> **Records shown**

(* ===== verification/Frozen.v ===== *)
(** rkx_frozen.c: is a task frozen, by cgroup v2, by its job control bits or by
    the freezer, across kernel versions. *)

From S2P Require Import Prelude Kernel.

Section Frozen.
Context `{Version} {task : Type} `{TaskApi task}.
Implicit Types t : task.

Definition rkx_is_frozen_state_compatible t : bool :=
  if KERNEL_VERSION 6 1 0 <=? LINUX_VERSION_CODE
  then negb (Z.land (task_state t) TASK_FROZEN =? 0)
  else frozen t.

Definition rkx_is_jobctl_frozen_compatible t : bool :=
  if LINUX_VERSION_CODE <? KERNEL_VERSION 5 15 0
  then cgroup_task_freeze t
  else negb (Z.land (task_jobctl t) JOBCTL_TRAP_FREEZE =? 0).

Definition rkx_is_frozen t : bool :=
  if cgroup_task_frozen t || rkx_is_jobctl_frozen_compatible t then true
  else match task_group_leader t with
       | None => false
       | Some leader => rkx_is_frozen_state_compatible leader || freezing leader
       end.

(** A mask of one bit selects that bit of the word. *)
Lemma land_bit (x n : Z) : 0 <= n -> negb (Z.land x (2 ^ n) =? 0) = Z.testbit x n.
Proof.
  intros Hn. destruct (Z.testbit x n) eqn:E.
  - apply negb_true_iff, Z.eqb_neq. intros Hz.
    apply (f_equal (fun z => Z.testbit z n)) in Hz.
    by rewrite Z.land_spec, Z.pow2_bits_true, E, Z.bits_0 in Hz.
  - apply negb_false_iff, Z.eqb_eq, Z.bits_inj'. intros m Hm.
    rewrite Z.land_spec, Z.bits_0. destruct (decide (m = n)) as [->|Hne].
    + by rewrite E.
    + by rewrite Z.pow2_bits_false, andb_false_r.
Qed.
End Frozen.
(* ===== verification/Signal.v ===== *)
(** rkx_signal.c: the vendor hook on signal delivery. *)

From S2P Require Import Prelude Uapi Kernel Frozen.

Definition SIGQUIT : Z := 3.
Definition SIGABRT : Z := 6.
Definition SIGKILL : Z := 9.
Definition SIGTERM : Z := 15.

Section Signal.
Context `{Version} {task : Type} `{TaskApi task}.

Definition rkx_do_send_sig_info_vh (ready : bool) (sig : Z) (killer dst : option task)
    : list rkx_event :=
  match dst, killer with
  | Some dst, Some killer =>
      if rkx_is_frozen dst
         && ((sig =? SIGKILL) || (sig =? SIGTERM) || (sig =? SIGABRT) || (sig =? SIGQUIT))
      then
        if ready then
          [{| ev_type := RKX_EVT_SIGNAL;
              ev_u := U_signal {|
                se_signal := sig;
                se_killer_pid := task_tgid_nr killer;
                se_killer_uid := task_uid killer;
                se_dst_pid := task_tgid_nr dst;
                se_dst_uid := task_uid dst |} |}]
        else []
      else []
  | _, _ => []
  end.

Definition fatal_signal (sig : Z) : Prop := sig ∈ [SIGKILL; SIGTERM; SIGABRT; SIGQUIT].

(** C26: once the family is registered, a signal is reported exactly when it is
    one of SIGKILL, SIGTERM, SIGABRT, SIGQUIT and the destination is frozen, and
    the event names killer and destination, in well-formed fields. *)
Theorem signal_hook_exact sig (killer dst : task) e :
  e ∈ rkx_do_send_sig_info_vh true sig (Some killer) (Some dst)
  <-> fatal_signal sig /\ rkx_is_frozen dst = true /\ event_wf e
      /\ ev_u e = U_signal {| se_signal := sig;
           se_killer_pid := task_tgid_nr killer; se_killer_uid := task_uid killer;
           se_dst_pid := task_tgid_nr dst; se_dst_uid := task_uid dst |}.
Proof.
  unfold rkx_do_send_sig_info_vh, fatal_signal. rewrite !elem_of_cons, elem_of_nil.
  split_guard.
  - rewrite list_elem_of_singleton. split.
    + intros ->. bool_facts. split_and!; try done; [lia|]. split; [done|].
      split; cbn; auto with rkx.
      assert (0 <= sig < 16) by (unfold SIGKILL, SIGTERM, SIGABRT, SIGQUIT in *; lia).
      unfold in_s. lia.
    + destruct e as [ty u]. unfold event_wf; cbn. intros (_ & _ & Hwf & ->).
      by destruct Hwf as [-> _].
  - rewrite elem_of_nil. split; [done|]. intros (? & Hf & _). rewrite Hf in *.
    cbn [andb] in *. lia.
Qed.

Lemma signal_events_wf ready sig (killer dst : option task) e :
  e ∈ rkx_do_send_sig_info_vh ready sig killer dst -> ready = true /\ event_wf e.
Proof.
  unfold rkx_do_send_sig_info_vh. destruct dst as [dst|]; [|set_solver].
  destruct killer as [killer|]; [|set_solver]. split_guard; [|set_solver].
  destruct ready; [|set_solver]. intros ->%list_elem_of_singleton. split; [done|]. split; [done|].
  split; cbn; auto with rkx. bool_facts. unfold in_s, SIGKILL, SIGTERM, SIGABRT, SIGQUIT in *. lia.
Qed.

(** Nothing is sent before registration or for a missing task. *)
Lemma signal_hook_silent ready sig (killer dst : option task) :
  ready = false \/ killer = None \/ dst = None ->
  rkx_do_send_sig_info_vh ready sig killer dst = [].
Proof.
  unfold rkx_do_send_sig_info_vh.
  intros [->|[->| ->]]; repeat case_match; done.
Qed.
End Signal.

(** A frozen application is killed by the system server. *)
Example signal_hook_demo :
  @rkx_do_send_sig_info_vh Demo.version_6_6 Demo.task Demo.tasks true SIGKILL
    (Some Demo.system_server) (Some Demo.app)
  = [{| ev_type := RKX_EVT_SIGNAL; ev_u := U_signal {| se_signal := 9;
        se_killer_pid := 1500; se_killer_uid := 1000;
        se_dst_pid := 4321; se_dst_uid := 10123 |} |}].
Proof. reflexivity. Qed.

> **Work instructions**
When a line among the entries above contains "rewrite", copy it.

> **Written response**
    by rewrite Z.land_spec, Z.pow2_bits_true, E, Z.bits_0 in Hz.
    rewrite Z.land_spec, Z.bits_0. destruct (decide (m = n)) as [->|Hne].
    + by rewrite E.
    + by rewrite Z.pow2_bits_false, andb_false_r.
  unfold rkx_do_send_sig_info_vh, fatal_signal. rewrite !elem_of_cons, elem_of_nil.
  - rewrite list_elem_of_singleton. split.
  - rewrite elem_of_nil. split; [done|]. intros (? & Hf & _). rewrite Hf in *.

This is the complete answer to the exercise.